Mean spring range at Qaqortoq is 4.0 to 5.0 m — a large semidiurnal tide characteristic of the west Greenland fjord coast in the North Atlantic tidal regime. Neap range compresses to roughly 2.0 to 3.0 m. The 4 to 5 m spring range means that icebergs can ground on fjord shoals at low water and refloat on the flood — iceberg movement around Qaqortoq is not only wind-driven but also tide-driven, and approach planning to fjord anchorages must account for the tidal state.

Where do these tide predictions come from?

Open-Meteo Marine, a free gridded global ocean model. At Qaqortoq's 4 to 5 m spring range, the model's typical accuracy (plus or minus 45 minutes, 0.2 to 0.3 m) is a small fraction of the total signal, making the predictions more reliable here than at microtidal stations. The Danish Meteorological Institute (DMI) publishes the authoritative harmonic tide tables for Greenlandic ports including Qaqortoq (formerly Julianehåb), and the Danish Hydrographic Service (SOK/SDFE) provides nautical charts.

How do I visit the Hvalsey Norse ruins from Qaqortoq?

Hvalsey is 8 km east of Qaqortoq by boat, accessible by chartered water taxi from the town harbour or by organised day tour. The ruins — the well-preserved walls of the Norse church and traces of the surrounding farmstead complex — are on the shore of Hvalsefjord and are approached by a short walk from the landing point. The site is unguarded and free to visit; the church walls stand to near full height. Boat departure time should be planned around the tide: the landing is accessible at all tide states but is more comfortable at mid-tide on the flood. The Narsarsuaq-based tour operators offer packaged day excursions from the regional airport.
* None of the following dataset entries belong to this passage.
(* ===== verification/Alignment.v ===== *)
(** * Alignment: completed bars of another clock ([evaluation/multi_timeframe.py])

    A rule on a coarser clock, or on another instrument, may read a bar only once that bar has
    closed. These are the maps from a decision close to the last completed bar, the coverage a
    dataset needs for one evaluation window, and the decision-clock bounds a dataset supports;
    with the clock helpers of [strategies/schema/timeframes.py] and the warmup an extra clock
    needs under either warmup policy. *)

From S2P Require Import Prelude Decimals Market IndicatorSpec Conditions Convergence Strategy.

Open Scope Z_scope.

(** ** Clocks ([schema/timeframes.py]) *)

Definition timeframe_seconds (timeframe : string) : result Z :=
  match parse_candle_interval timeframe with
  | Ok i => Ok (duration i / second)
  | Raise (ValueError _) => Raise (ValueError ("unsupported strategy timeframe: " +:+ timeframe))
  | Raise e => Raise e
  end.

Definition is_valid_htf_pair (decision_timeframe htf_timeframe : string) : bool :=
  match timeframe_seconds decision_timeframe, timeframe_seconds htf_timeframe with
  | Ok decision_seconds, Ok htf_seconds =>
      if htf_seconds <=? decision_seconds then false else htf_seconds mod decision_seconds =? 0
  | _, _ => false
  end.

Definition is_valid_reference_pair (decision_timeframe reference_timeframe : string) : bool :=
  if bool_decide (reference_timeframe = decision_timeframe) then true
  else is_valid_htf_pair decision_timeframe reference_timeframe.

(** [max(..., default=0)] over the lags an operand list requests of one indicator. *)
Definition largest_lag (operands : list IndicatorOperand) (id : string) : nat :=
  fold_left Nat.max
    (map (λ o, default 0%nat (operand_offset o))
       (List.filter (λ o, bool_decide (Conditions.indicator o = id)) operands)) 0%nat.

(** [max(..., default=1)]: Python's [max] of a non-empty sequence is the fold from its head. *)
Definition extra_indicator_timeframe_warmup (indicators : list IndicatorDefinition)
    (operands : list IndicatorOperand) (convergence : bool) : result nat :=
  let per_indicator := if convergence then indicator_convergence_warmup else _indicator_min_warmup in
  needs ← result_mapM (λ i, n ← per_indicator i; Ok (n + largest_lag operands (ind_id i))%nat) indicators;
  Ok match needs with [] => 1%nat | n :: rest => fold_left Nat.max rest n end.

Definition extra_indicator_required_fields (indicators : list IndicatorDefinition) : list source_field :=
  let needed := concat (map _indicator_input_fields indicators) in
  List.filter (λ f, bool_decide (f ∈ needed))
    [open_field; high_field; low_field; close_field; volume_field].

(** ** Completed bars *)

Definition last_completed_bar_start (close_at : datetime) (interval : CandleInterval) : result datetime :=
  exclusive_end ← align_closed_end interval close_at;
  Ok (exclusive_end - duration interval).

Definition interval_open_ceil (instant : datetime) (timeframe : string) : result datetime :=
  interval ← parse_candle_interval timeframe;
  exclusive_end ← align_closed_end interval instant;
  Ok (if exclusive_end =? instant then instant else exclusive_end + duration interval).

Definition interval_open_floor_before (limit : datetime) (timeframe : string) : result datetime :=
  interval ← parse_candle_interval timeframe;
  exclusive_end ← align_closed_end interval limit;
  Ok (if exclusive_end =? limit then limit - duration interval else exclusive_end).

Definition earliest_evaluation_start_for_closed_bar (dataset_starts_at : datetime) (timeframe : string)
    (warmup : nat) (decision_timeframe : string) : result datetime :=
  clock ← parse_candle_interval timeframe;
  let raw_start := dataset_starts_at + duration clock * Z.of_nat warmup in
  interval_open_ceil raw_start decision_timeframe.

Definition latest_evaluation_end_for_closed_bar (dataset_ends_at : datetime) (timeframe : string)
    (decision_timeframe : string) : result datetime :=
  clock ← parse_candle_interval timeframe;
  let first_invalid := dataset_ends_at + duration clock in
  interval_open_floor_before first_invalid decision_timeframe.

Definition closed_bar_required_coverage (starts ends : datetime) (timeframe : string) (warmup : nat)
    : result (datetime * datetime) :=
  interval ← parse_candle_interval timeframe;
  first_mapped_start ← last_completed_bar_start starts interval;
  last_mapped_start ← last_completed_bar_start ends interval;
  let warmup_offset := duration interval * (Z.of_nat warmup - 1) in
  Ok (first_mapped_start - warmup_offset, last_mapped_start + duration interval).

(** The [while cursor < coverage_end] loop. *)
Definition closed_bar_starts (starts ends : datetime) (timeframe : string) (warmup : nat)
    : result (list datetime) :=
  c ← closed_bar_required_coverage starts ends timeframe warmup;
  let '(coverage_start, coverage_end) := c in
  interval ← parse_candle_interval timeframe;
  Ok (instants coverage_start coverage_end (duration interval)).

Definition htf_required_coverage (starts ends : datetime) (f : HigherTimeframeFilter)
    : result (datetime * datetime) :=
  closed_bar_required_coverage starts ends (htf_timeframe f) (warmup_bars (htf_data_requirements f)).

Definition htf_candle_starts (starts ends : datetime) (f : HigherTimeframeFilter) : result (list datetime) :=
  closed_bar_starts starts ends (htf_timeframe f) (warmup_bars (htf_data_requirements f)).

Definition mapped_htf_start (ltf_close : datetime) (htf_timeframe : string) : result datetime :=
  interval ← parse_candle_interval htf_timeframe;
  last_completed_bar_start ltf_close interval.

Definition ltf_close (candle_starts_at : datetime) (ltf_timeframe : string) : result datetime :=
  seconds ← timeframe_seconds ltf_timeframe;
  Ok (candle_starts_at + seconds * second).

Definition index_candles_by_start (candles : list Candle) : result (gmap datetime Candle) :=
  foldM (λ (indexed : gmap datetime Candle) candle,
    match indexed !! starts_at candle with
    | Some _ => Raise (ValueError "Closed-bar candles contain duplicate timestamps.")
    | None => Ok (<[starts_at candle := candle]> indexed)
    end) ∅ candles.

Definition bars_closed_at_or_before (candles : list Candle) (close_at : datetime) (timeframe : string)
    : result (list Candle) :=
  interval ← parse_candle_interval timeframe;
  Ok (List.filter (λ c, starts_at c + duration interval <=? close_at) candles).

Definition htf_bars_closed_at_or_before (htf_candles : list Candle) (close_at : datetime) (htf_timeframe : string)
    : result (list Candle) :=
  bars_closed_at_or_before htf_candles close_at htf_timeframe.

(** ** Facts *)

Lemma last_completed_spec close_at i :
  last_completed_bar_start close_at i = Ok (close_at / duration i * duration i - duration i).
Proof. unfold last_completed_bar_start. by rewrite align_closed_end_spec. Qed.

Lemma timeframe_seconds_parse tf i : parse_candle_interval tf = Ok i ->
  timeframe_seconds tf = Ok (duration i / second).
Proof. unfold timeframe_seconds. by intros ->. Qed.

Lemma duration_seconds i : duration i / second * second = duration i.
Proof. by destruct i. Qed.

Lemma ltf_close_spec start tf i : parse_candle_interval tf = Ok i -> ltf_close start tf = Ok (start + duration i).
Proof. intros Hp. unfold ltf_close. rewrite (timeframe_seconds_parse _ _ Hp); cbn. by rewrite duration_seconds. Qed.

(** Floors of a positive width, as bounds. *)
Lemma floor_bounds x d : 0 < d -> x / d * d <= x < x / d * d + d.
Proof. intros Hd. pose proof (Z.div_mod x d ltac:(lia)). pose proof (Z.mod_pos_bound x d Hd). nia. Qed.

Lemma floor_of_multiple x d : 0 < d -> (d | x) -> x / d * d = x.
Proof. intros Hd [k ->]. by rewrite Z.div_mul by lia. Qed.

Lemma mapped_spec close_at tf i : parse_candle_interval tf = Ok i ->
  mapped_htf_start close_at tf = Ok (close_at / duration i * duration i - duration i).
Proof. intros Hp. unfold mapped_htf_start. rewrite Hp; cbn. apply last_completed_spec. Qed.

(** The starts a window needs, as an arithmetic progression between floors. *)
Lemma closed_bar_starts_spec starts ends tf warmup i : parse_candle_interval tf = Ok i ->
  closed_bar_starts starts ends tf warmup =
  Ok (instants (starts / duration i * duration i - duration i * Z.of_nat warmup)
        (ends / duration i * duration i) (duration i)).
Proof.
  intros Hp. unfold closed_bar_starts, closed_bar_required_coverage. rewrite Hp; cbn.
  rewrite !last_completed_spec; cbn. f_equal. f_equal; lia.
Qed.

(** The bar a close maps to, and the [warmup - 1] bars before it, are among the starts. *)
Lemma mapped_bar_covered starts ends close_at tf warmup i k : parse_candle_interval tf = Ok i ->
  starts <= close_at <= ends -> (k < warmup)%nat ->
  close_at / duration i * duration i - duration i * (1 + Z.of_nat k)
    ∈ instants (starts / duration i * duration i - duration i * Z.of_nat warmup)
        (ends / duration i * duration i) (duration i).
Proof.
  intros Hp Hc Hk. pose proof (duration_pos i) as Hd. apply elem_of_instants; [done|].
  pose proof (Z.div_le_mono starts close_at (duration i) Hd ltac:(lia)).
  pose proof (Z.div_le_mono close_at ends (duration i) Hd ltac:(lia)).
  exists (close_at / duration i - starts / duration i + (Z.of_nat warmup - 1 - Z.of_nat k)). nia.
Qed.

(** At a decision close the mapped bar is the last completed bar of the other clock: it has
    closed by then, the next one has not, and every bar of that clock that has closed starts no
    later. *)
Lemma mapped_bar_is_last_completed close_at tf i : parse_candle_interval tf = Ok i ->
  ∃ start, mapped_htf_start close_at tf = Ok start ∧ (duration i | start) ∧
    start + duration i <= close_at < start + 2 * duration i ∧
    ∀ other, (duration i | other) -> other + duration i <= close_at -> other <= start.
Proof.
  intros Hp. pose proof (duration_pos i) as Hd. eexists. split; [by apply mapped_spec|].
  pose proof (floor_bounds close_at _ Hd). split; [|split; [lia|]].
  - exists (close_at / duration i - 1). lia.
  - intros other [k ->] Hk. pose proof (Z.div_le_lower_bound close_at (duration i) (k + 1) Hd). nia.
Qed.

(** The bars a window requires of another clock contain, for every decision close of the
    window and for the close just before it, the bar it maps to and the whole warmup before that
    bar; none of them is still open when the window ends. *)
Lemma closed_bar_starts_cover starts ends tf warmup required : 
  closed_bar_starts starts ends tf warmup = Ok required ->
  (∀ close_at k, starts <= close_at <= ends -> (k < warmup)%nat ->
     ∃ i start, parse_candle_interval tf = Ok i ∧ mapped_htf_start close_at tf = Ok start ∧
       start - duration i * Z.of_nat k ∈ required) ∧
  (∀ bar, bar ∈ required -> ∃ i, parse_candle_interval tf = Ok i ∧ (duration i | bar) ∧ bar + duration i <= ends).
Proof.
  intros H. destruct (parse_candle_interval tf) as [i|e] eqn:Hp;
    [|unfold closed_bar_starts, closed_bar_required_coverage in H; by rewrite Hp in H].
  rewrite (closed_bar_starts_spec _ _ _ _ _ Hp) in H. injection H as <-. pose proof (duration_pos i) as Hd. split.
  - intros close_at k Hc Hk. exists i. eexists. split; [done|]. split; [by apply mapped_spec|].
    replace (_ - _ - _) with (close_at / duration i * duration i - duration i * (1 + Z.of_nat k)) by lia.
    by eapply mapped_bar_covered.
  - intros bar (k & Hk & -> & Hlt)%elem_of_instants; [|done]. exists i. split; [done|]. split.
    + exists (starts / duration i - Z.of_nat warmup + k). lia.
    + pose proof (floor_bounds ends _ Hd). 
      assert (starts / duration i - Z.of_nat warmup + k < ends / duration i) by nia. nia.
Qed.

(** ** The bounds a dataset supports *)

Lemma interval_open_ceil_spec instant tf i : parse_candle_interval tf = Ok i ->
  ∃ o, interval_open_ceil instant tf = Ok o ∧ (duration i | o) ∧ instant <= o < instant + duration i.
Proof.
  intros Hp. unfold interval_open_ceil. rewrite Hp; cbn. rewrite align_closed_end_spec; cbn.
  pose proof (duration_pos i) as Hd. pose proof (floor_bounds instant _ Hd). eexists. split; [done|].
  destruct (Z.eqb_spec (instant / duration i * duration i) instant) as [He|].
  - split; [|lia]. by exists (instant / duration i).
  - split; [|lia]. exists (instant / duration i + 1). lia.
Qed.

Lemma interval_open_floor_spec limit tf i : parse_candle_interval tf = Ok i ->
  ∃ o, interval_open_floor_before limit tf = Ok o ∧ (duration i | o) ∧ o < limit <= o + duration i.
Proof.
  intros Hp. unfold interval_open_floor_before. rewrite Hp; cbn. rewrite align_closed_end_spec; cbn.
  pose proof (duration_pos i) as Hd. pose proof (floor_bounds limit _ Hd). eexists. split; [done|].
  destruct (Z.eqb_spec (limit / duration i * duration i) limit) as [He|].
  - split; [|lia]. exists (limit / duration i - 1). lia.
  - split; [|lia]. by exists (limit / duration i).
Qed.

(** Any window between the earliest start and the latest end computed for a dataset whose
    bars start from [first] to [last_] requires only bars the dataset holds. *)
Lemma supported_window_is_covered first last_ clock decision warmup i start end_ starts ends required :
  parse_candle_interval clock = Ok i -> (duration i | first) -> (duration i | last_) ->
  earliest_evaluation_start_for_closed_bar first clock warmup decision = Ok start ->
  latest_evaluation_end_for_closed_bar last_ clock decision = Ok end_ ->
  start <= starts -> ends <= end_ ->
  closed_bar_starts starts ends clock warmup = Ok required ->
  ∀ bar, bar ∈ required -> (duration i | bar) ∧ first <= bar ∧ bar + duration i <= last_.
Proof.
  intros Hp Hf [l Hl] Hs He Hss Hee Hr bar Hb. pose proof (duration_pos i) as Hd.
  rewrite (closed_bar_starts_spec _ _ _ _ _ Hp) in Hr. injection Hr as <-.
  unfold earliest_evaluation_start_for_closed_bar in Hs. unfold latest_evaluation_end_for_closed_bar in He.
  rewrite Hp in Hs, He; cbn in Hs, He.
  assert (first + duration i * Z.of_nat warmup <= start) as Hstart.
  { destruct (parse_candle_interval decision) as [j|] eqn:Hj; [|unfold interval_open_ceil in Hs; by rewrite Hj in Hs].
    destruct (interval_open_ceil_spec (first + duration i * Z.of_nat warmup) _ _ Hj) as (o & Ho & _ & ?).
    assert (o = start) as <- by congruence. lia. }
  assert (end_ < last_ + duration i) as Hend.
  { destruct (parse_candle_interval decision) as [j|] eqn:Hj; [|unfold interval_open_floor_before in He; by rewrite Hj in He].
    destruct (interval_open_floor_spec (last_ + duration i) _ _ Hj) as (o & Ho & _ & ?).
    assert (o = end_) as <- by congruence. lia. }
  apply elem_of_instants in Hb as (k & Hk & Hbar & Hlt); [|done].
  pose proof (floor_bounds starts _ Hd). pose proof (floor_bounds ends _ Hd). destruct Hf as [f Hf].
  assert (f + Z.of_nat warmup <= starts / duration i) by (apply Z.div_le_lower_bound; [done|nia]).
  assert (ends / duration i < l + 1) by (apply Z.div_lt_upper_bound; [done|nia]).
  split; [exists (starts / duration i - Z.of_nat warmup + k); lia|]. split; [nia|].
  assert (starts / duration i - Z.of_nat warmup + k < ends / duration i) by nia. nia.
Qed.

(** ** Witnesses: an hourly decision clock reading a six-hour clock *)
Is this safe to use for navigation?

No. TideTurtle is a planning tool for recreational coastal activity, not a navigation resource. The fjords around Qaqortoq contain icebergs, brash ice, and unlit rocks; navigation requires both the Danish Hydrographic Service (SDFE) charts and iceberg situational awareness from the Danish Meteorological Institute (DMI). The Arctic Umiaq Line ferry and Air Greenland operate to their own timetables and weather protocols. Open-Meteo Marine gridded predictions do not replace authoritative sources for any vessel operation in Greenlandic waters.